**Listed entries:**
# # # # # # #

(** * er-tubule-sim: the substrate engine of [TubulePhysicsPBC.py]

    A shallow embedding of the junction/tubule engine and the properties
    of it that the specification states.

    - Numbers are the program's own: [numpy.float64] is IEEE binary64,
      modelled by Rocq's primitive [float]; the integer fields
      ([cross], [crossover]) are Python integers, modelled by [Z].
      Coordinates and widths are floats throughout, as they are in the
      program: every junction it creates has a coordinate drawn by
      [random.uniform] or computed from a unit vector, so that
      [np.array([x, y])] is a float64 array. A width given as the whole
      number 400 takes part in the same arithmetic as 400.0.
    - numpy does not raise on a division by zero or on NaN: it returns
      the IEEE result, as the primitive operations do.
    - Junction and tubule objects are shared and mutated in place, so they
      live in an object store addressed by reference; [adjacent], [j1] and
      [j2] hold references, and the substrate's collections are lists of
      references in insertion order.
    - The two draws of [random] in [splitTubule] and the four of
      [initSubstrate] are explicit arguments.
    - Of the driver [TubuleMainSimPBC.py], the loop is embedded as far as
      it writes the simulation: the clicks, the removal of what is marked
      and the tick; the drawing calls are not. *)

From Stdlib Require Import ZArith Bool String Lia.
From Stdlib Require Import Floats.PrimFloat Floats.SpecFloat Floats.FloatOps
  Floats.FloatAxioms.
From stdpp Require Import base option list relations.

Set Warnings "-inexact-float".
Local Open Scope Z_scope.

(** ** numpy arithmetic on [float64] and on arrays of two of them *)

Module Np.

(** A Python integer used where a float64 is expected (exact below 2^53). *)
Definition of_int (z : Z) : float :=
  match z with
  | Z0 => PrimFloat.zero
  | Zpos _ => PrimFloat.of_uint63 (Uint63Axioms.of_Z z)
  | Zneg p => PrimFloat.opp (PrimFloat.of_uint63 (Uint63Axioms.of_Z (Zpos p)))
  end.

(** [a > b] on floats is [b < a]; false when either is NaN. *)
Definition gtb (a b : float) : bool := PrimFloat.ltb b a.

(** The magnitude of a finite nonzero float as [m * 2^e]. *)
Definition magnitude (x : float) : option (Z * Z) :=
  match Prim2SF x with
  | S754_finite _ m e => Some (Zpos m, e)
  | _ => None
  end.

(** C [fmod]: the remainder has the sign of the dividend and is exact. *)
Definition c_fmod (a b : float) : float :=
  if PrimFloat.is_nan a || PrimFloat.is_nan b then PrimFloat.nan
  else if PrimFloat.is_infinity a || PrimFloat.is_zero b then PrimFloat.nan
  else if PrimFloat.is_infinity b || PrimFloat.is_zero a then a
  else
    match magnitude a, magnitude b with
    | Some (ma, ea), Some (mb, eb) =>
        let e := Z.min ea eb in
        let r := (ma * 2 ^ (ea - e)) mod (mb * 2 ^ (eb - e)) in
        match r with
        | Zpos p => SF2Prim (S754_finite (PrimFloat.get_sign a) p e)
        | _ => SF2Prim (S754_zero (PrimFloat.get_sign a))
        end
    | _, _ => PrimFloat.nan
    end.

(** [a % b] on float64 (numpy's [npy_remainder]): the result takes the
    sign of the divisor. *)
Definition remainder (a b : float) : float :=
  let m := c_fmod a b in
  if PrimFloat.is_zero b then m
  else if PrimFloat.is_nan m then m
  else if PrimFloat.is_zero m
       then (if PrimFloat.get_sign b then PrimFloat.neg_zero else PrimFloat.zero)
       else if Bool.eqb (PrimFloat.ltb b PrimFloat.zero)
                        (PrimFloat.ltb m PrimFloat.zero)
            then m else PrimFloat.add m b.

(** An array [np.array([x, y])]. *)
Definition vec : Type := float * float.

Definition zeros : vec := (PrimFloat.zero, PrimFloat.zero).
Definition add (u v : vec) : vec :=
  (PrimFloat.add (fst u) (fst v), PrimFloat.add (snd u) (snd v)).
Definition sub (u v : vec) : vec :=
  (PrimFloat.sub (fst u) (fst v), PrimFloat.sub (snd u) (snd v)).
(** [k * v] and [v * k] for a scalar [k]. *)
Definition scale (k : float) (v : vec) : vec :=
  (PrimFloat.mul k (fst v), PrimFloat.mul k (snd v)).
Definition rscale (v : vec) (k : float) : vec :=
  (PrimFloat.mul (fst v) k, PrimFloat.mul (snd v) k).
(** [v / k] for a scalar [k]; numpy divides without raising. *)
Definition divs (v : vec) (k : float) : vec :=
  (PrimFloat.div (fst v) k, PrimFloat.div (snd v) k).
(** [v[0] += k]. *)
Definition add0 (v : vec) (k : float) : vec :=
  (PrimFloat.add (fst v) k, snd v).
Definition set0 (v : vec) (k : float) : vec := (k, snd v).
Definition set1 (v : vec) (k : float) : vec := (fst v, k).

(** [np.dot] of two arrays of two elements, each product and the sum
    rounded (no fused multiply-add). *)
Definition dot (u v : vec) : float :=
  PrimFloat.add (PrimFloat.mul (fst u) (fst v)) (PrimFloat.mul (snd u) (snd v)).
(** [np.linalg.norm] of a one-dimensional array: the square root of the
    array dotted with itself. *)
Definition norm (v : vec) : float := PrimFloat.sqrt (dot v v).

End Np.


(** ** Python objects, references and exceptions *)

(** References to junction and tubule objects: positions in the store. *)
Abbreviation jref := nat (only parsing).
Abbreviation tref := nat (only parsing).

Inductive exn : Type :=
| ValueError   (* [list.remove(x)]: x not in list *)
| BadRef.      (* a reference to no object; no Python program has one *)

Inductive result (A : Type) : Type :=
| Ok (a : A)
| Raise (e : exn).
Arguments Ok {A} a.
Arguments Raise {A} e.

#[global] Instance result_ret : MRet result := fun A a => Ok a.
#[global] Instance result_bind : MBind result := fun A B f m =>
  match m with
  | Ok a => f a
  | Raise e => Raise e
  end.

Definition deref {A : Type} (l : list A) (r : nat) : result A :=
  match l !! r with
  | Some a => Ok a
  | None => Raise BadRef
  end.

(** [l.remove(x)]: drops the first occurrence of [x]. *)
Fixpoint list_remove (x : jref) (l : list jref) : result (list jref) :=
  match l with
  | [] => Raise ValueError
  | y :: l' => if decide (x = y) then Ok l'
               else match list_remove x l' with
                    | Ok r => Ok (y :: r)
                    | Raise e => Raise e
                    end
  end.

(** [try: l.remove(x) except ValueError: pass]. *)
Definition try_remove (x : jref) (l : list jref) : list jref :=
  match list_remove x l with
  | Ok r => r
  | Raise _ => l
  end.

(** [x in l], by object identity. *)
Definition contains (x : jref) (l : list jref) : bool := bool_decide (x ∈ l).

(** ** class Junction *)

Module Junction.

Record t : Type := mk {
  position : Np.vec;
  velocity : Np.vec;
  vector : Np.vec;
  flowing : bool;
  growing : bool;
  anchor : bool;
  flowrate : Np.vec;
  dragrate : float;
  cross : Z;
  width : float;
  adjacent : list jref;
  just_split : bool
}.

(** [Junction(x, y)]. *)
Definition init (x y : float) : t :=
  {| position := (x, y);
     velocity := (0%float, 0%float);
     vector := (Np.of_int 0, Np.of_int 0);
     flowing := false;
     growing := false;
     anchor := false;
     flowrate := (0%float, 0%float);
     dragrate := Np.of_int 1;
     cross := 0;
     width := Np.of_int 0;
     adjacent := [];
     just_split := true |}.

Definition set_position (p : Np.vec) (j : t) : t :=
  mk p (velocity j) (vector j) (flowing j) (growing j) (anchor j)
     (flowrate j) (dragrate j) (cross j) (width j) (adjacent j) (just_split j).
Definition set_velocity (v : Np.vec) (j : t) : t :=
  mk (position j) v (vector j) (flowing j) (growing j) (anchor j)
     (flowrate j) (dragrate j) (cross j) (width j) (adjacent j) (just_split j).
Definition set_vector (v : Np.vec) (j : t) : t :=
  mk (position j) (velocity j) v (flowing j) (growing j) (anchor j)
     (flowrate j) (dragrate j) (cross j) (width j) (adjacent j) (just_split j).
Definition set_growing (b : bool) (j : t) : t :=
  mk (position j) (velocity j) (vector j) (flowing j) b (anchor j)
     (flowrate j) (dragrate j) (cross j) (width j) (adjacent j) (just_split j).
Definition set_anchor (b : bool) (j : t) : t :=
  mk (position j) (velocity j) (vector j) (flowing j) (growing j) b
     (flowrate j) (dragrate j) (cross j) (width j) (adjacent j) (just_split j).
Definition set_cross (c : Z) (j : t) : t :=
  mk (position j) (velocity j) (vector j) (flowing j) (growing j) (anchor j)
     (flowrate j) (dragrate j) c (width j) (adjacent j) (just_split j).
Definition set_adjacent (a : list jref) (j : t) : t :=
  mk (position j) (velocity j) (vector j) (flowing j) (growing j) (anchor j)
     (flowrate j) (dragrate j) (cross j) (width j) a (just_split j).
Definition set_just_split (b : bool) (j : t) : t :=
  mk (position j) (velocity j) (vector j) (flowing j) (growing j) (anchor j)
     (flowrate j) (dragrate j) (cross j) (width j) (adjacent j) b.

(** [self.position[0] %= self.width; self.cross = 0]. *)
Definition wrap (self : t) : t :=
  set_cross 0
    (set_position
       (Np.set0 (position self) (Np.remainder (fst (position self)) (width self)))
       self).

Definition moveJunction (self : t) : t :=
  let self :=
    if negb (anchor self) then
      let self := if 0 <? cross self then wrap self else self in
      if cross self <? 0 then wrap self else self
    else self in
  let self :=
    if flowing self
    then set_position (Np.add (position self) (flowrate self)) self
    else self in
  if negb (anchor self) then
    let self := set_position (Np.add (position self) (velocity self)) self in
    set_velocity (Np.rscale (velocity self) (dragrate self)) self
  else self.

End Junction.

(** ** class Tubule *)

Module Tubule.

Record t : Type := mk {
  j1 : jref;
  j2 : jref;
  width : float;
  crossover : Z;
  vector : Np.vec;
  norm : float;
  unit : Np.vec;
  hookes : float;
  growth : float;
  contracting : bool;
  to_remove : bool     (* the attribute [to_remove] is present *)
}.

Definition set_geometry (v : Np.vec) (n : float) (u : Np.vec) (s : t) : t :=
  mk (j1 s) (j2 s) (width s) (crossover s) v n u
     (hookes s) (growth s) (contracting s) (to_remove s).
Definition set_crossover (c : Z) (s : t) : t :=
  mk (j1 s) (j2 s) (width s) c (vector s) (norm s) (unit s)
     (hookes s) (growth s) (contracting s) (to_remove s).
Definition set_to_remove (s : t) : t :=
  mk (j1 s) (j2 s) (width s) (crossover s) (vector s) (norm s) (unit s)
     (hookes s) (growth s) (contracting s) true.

# # # # # # #

**What the exercise asks:** Output each line of the listing in which the string "arithmetic" is found.

**Answer:**
      number 400 takes part in the same arithmetic as 400.0.
(** ** numpy arithmetic on [float64] and on arrays of two of them *)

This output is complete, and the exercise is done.